--- START ---

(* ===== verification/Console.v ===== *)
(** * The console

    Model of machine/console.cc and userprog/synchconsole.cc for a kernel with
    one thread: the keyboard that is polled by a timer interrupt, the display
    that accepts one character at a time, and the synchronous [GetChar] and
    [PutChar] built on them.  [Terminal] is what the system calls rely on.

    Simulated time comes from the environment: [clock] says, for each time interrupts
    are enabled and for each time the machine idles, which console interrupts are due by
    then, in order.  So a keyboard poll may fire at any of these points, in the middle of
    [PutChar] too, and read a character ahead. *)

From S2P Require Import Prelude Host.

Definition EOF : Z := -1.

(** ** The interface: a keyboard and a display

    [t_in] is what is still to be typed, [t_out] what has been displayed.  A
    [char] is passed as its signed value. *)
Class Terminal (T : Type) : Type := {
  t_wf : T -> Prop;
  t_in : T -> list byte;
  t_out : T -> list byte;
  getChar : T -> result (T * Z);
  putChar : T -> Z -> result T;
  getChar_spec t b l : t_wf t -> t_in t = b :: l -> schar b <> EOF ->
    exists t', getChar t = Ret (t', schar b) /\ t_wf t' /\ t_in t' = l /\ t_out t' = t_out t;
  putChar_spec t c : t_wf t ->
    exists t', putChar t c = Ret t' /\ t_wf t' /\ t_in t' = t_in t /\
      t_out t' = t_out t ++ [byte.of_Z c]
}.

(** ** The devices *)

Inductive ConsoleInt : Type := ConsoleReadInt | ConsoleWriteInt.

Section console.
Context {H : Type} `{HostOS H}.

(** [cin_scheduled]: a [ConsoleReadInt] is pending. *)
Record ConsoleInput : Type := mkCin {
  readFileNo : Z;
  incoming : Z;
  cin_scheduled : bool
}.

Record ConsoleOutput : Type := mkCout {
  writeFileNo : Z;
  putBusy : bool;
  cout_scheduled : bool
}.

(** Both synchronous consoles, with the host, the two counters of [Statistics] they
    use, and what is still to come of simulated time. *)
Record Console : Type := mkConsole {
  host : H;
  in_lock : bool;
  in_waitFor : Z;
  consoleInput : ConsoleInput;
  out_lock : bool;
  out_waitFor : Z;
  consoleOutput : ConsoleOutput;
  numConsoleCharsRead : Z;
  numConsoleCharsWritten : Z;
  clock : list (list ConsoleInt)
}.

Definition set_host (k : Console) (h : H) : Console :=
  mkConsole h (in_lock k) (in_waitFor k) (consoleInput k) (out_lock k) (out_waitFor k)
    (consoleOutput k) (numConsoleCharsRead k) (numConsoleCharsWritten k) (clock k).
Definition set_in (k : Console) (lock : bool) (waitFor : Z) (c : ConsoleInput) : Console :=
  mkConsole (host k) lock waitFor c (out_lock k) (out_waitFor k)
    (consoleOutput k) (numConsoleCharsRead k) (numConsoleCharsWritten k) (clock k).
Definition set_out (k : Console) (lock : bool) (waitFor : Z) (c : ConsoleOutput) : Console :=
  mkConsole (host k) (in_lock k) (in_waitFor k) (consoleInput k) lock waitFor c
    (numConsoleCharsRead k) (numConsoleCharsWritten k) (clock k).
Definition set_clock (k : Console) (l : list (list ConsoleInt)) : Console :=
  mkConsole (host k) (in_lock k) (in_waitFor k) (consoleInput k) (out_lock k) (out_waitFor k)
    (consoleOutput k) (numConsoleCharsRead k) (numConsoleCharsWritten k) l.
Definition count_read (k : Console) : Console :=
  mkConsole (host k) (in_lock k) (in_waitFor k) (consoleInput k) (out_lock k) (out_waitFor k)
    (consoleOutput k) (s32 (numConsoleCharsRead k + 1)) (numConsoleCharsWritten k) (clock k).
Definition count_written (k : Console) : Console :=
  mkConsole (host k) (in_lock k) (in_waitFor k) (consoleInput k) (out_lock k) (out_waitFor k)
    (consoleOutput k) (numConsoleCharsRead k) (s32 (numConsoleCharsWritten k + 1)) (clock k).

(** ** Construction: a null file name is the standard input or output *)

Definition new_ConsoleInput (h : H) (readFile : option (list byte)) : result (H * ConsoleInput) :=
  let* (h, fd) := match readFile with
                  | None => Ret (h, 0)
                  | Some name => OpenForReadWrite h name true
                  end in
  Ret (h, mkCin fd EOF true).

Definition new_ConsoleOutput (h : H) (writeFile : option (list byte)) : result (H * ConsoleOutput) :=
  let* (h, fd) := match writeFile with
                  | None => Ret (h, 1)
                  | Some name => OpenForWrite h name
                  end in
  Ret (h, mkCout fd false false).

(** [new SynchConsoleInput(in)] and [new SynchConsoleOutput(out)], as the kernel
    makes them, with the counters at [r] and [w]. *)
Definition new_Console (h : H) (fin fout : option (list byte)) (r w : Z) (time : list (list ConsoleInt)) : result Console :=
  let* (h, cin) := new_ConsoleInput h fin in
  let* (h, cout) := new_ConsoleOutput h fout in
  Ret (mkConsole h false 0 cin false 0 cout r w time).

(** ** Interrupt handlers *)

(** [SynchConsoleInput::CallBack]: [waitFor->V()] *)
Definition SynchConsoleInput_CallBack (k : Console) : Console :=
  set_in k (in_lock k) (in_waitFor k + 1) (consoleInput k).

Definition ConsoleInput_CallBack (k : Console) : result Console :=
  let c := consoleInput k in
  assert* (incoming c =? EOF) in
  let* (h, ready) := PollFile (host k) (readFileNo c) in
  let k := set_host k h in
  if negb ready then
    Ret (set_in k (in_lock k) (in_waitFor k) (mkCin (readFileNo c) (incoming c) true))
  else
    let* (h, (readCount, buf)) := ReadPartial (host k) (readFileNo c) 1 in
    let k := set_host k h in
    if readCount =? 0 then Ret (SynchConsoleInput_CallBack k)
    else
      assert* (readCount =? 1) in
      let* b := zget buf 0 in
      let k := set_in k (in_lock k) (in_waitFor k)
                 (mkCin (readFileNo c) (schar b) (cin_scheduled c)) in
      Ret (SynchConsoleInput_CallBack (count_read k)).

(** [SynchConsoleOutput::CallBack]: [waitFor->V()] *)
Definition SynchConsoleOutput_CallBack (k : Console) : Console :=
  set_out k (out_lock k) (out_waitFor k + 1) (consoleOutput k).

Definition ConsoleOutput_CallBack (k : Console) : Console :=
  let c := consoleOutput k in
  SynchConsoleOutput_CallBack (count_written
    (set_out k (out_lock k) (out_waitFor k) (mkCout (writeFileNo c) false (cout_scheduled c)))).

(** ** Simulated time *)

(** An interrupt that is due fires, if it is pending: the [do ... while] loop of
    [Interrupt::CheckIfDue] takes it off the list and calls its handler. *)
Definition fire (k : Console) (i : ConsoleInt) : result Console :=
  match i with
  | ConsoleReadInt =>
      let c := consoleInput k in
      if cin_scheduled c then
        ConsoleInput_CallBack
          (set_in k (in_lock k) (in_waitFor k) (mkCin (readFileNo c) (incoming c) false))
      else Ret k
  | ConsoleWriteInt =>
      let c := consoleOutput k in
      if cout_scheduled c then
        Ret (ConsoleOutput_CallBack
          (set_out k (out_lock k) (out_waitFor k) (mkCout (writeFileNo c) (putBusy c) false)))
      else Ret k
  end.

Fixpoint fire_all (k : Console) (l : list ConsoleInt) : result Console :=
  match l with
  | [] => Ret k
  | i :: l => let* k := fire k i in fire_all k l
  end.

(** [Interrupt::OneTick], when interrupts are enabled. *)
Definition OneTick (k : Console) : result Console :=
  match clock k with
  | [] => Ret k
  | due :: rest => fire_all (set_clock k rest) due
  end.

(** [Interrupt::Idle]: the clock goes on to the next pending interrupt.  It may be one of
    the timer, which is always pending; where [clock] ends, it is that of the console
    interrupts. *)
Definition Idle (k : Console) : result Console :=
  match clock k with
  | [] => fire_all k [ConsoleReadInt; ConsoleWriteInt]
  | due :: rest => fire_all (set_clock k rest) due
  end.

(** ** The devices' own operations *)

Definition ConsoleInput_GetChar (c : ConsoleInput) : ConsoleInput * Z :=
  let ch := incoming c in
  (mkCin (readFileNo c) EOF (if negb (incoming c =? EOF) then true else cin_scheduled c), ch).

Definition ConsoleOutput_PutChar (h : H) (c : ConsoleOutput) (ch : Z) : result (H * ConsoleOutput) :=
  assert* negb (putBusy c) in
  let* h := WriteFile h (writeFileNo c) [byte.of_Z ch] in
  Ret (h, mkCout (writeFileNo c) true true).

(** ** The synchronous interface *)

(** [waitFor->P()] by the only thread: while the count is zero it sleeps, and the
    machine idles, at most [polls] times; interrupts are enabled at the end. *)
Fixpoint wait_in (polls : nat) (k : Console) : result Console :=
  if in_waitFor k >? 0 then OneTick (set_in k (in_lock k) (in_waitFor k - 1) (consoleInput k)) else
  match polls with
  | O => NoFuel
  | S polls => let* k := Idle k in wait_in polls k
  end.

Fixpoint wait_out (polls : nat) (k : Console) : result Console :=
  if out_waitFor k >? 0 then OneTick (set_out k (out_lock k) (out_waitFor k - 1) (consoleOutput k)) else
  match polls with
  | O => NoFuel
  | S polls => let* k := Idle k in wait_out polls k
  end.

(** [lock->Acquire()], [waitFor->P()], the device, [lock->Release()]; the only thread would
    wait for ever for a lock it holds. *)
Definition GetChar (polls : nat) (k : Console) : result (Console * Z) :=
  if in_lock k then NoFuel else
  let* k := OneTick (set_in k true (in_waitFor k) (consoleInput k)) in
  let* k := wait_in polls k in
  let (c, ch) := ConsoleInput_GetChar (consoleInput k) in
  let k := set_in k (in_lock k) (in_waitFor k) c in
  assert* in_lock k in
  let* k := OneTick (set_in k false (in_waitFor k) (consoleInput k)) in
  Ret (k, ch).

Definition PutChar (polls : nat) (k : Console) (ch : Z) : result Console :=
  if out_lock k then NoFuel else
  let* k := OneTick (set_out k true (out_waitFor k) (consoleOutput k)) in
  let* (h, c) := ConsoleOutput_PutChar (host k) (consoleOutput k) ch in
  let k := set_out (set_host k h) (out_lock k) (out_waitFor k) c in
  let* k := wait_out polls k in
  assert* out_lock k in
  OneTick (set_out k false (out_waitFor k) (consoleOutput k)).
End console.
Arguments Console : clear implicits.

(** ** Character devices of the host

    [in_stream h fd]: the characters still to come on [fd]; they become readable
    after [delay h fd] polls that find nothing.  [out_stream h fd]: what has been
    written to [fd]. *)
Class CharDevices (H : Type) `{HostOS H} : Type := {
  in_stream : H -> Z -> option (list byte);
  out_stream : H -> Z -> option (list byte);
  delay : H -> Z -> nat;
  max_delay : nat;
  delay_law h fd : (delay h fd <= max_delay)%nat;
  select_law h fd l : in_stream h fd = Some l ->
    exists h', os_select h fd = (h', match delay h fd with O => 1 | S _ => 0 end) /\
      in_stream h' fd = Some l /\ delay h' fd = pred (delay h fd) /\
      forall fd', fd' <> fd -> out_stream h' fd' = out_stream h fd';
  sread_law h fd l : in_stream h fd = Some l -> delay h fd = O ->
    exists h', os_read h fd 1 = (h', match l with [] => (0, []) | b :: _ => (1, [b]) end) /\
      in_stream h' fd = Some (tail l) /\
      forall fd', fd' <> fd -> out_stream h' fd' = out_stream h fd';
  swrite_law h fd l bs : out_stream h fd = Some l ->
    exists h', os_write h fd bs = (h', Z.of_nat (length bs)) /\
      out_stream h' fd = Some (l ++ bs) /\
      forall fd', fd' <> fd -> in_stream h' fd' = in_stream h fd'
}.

--- END ---

EXERCISE – Beginning with the very first line of the material above, give each line again exactly, ending with the line that contains "putBusy : bool;".

EXERCISE RESULT –
(* ===== verification/Console.v ===== *)
(** * The console

    Model of machine/console.cc and userprog/synchconsole.cc for a kernel with
    one thread: the keyboard that is polled by a timer interrupt, the display
    that accepts one character at a time, and the synchronous [GetChar] and
    [PutChar] built on them.  [Terminal] is what the system calls rely on.

    Simulated time comes from the environment: [clock] says, for each time interrupts
    are enabled and for each time the machine idles, which console interrupts are due by
    then, in order.  So a keyboard poll may fire at any of these points, in the middle of
    [PutChar] too, and read a character ahead. *)

From S2P Require Import Prelude Host.

Definition EOF : Z := -1.

(** ** The interface: a keyboard and a display

    [t_in] is what is still to be typed, [t_out] what has been displayed.  A
    [char] is passed as its signed value. *)
Class Terminal (T : Type) : Type := {
  t_wf : T -> Prop;
  t_in : T -> list byte;
  t_out : T -> list byte;
  getChar : T -> result (T * Z);
  putChar : T -> Z -> result T;
  getChar_spec t b l : t_wf t -> t_in t = b :: l -> schar b <> EOF ->
    exists t', getChar t = Ret (t', schar b) /\ t_wf t' /\ t_in t' = l /\ t_out t' = t_out t;
  putChar_spec t c : t_wf t ->
    exists t', putChar t c = Ret t' /\ t_wf t' /\ t_in t' = t_in t /\
      t_out t' = t_out t ++ [byte.of_Z c]
}.

(** ** The devices *)

Inductive ConsoleInt : Type := ConsoleReadInt | ConsoleWriteInt.

Section console.
Context {H : Type} `{HostOS H}.

(** [cin_scheduled]: a [ConsoleReadInt] is pending. *)
Record ConsoleInput : Type := mkCin {
  readFileNo : Z;
  incoming : Z;
  cin_scheduled : bool
}.

Record ConsoleOutput : Type := mkCout {
  writeFileNo : Z;
  putBusy : bool;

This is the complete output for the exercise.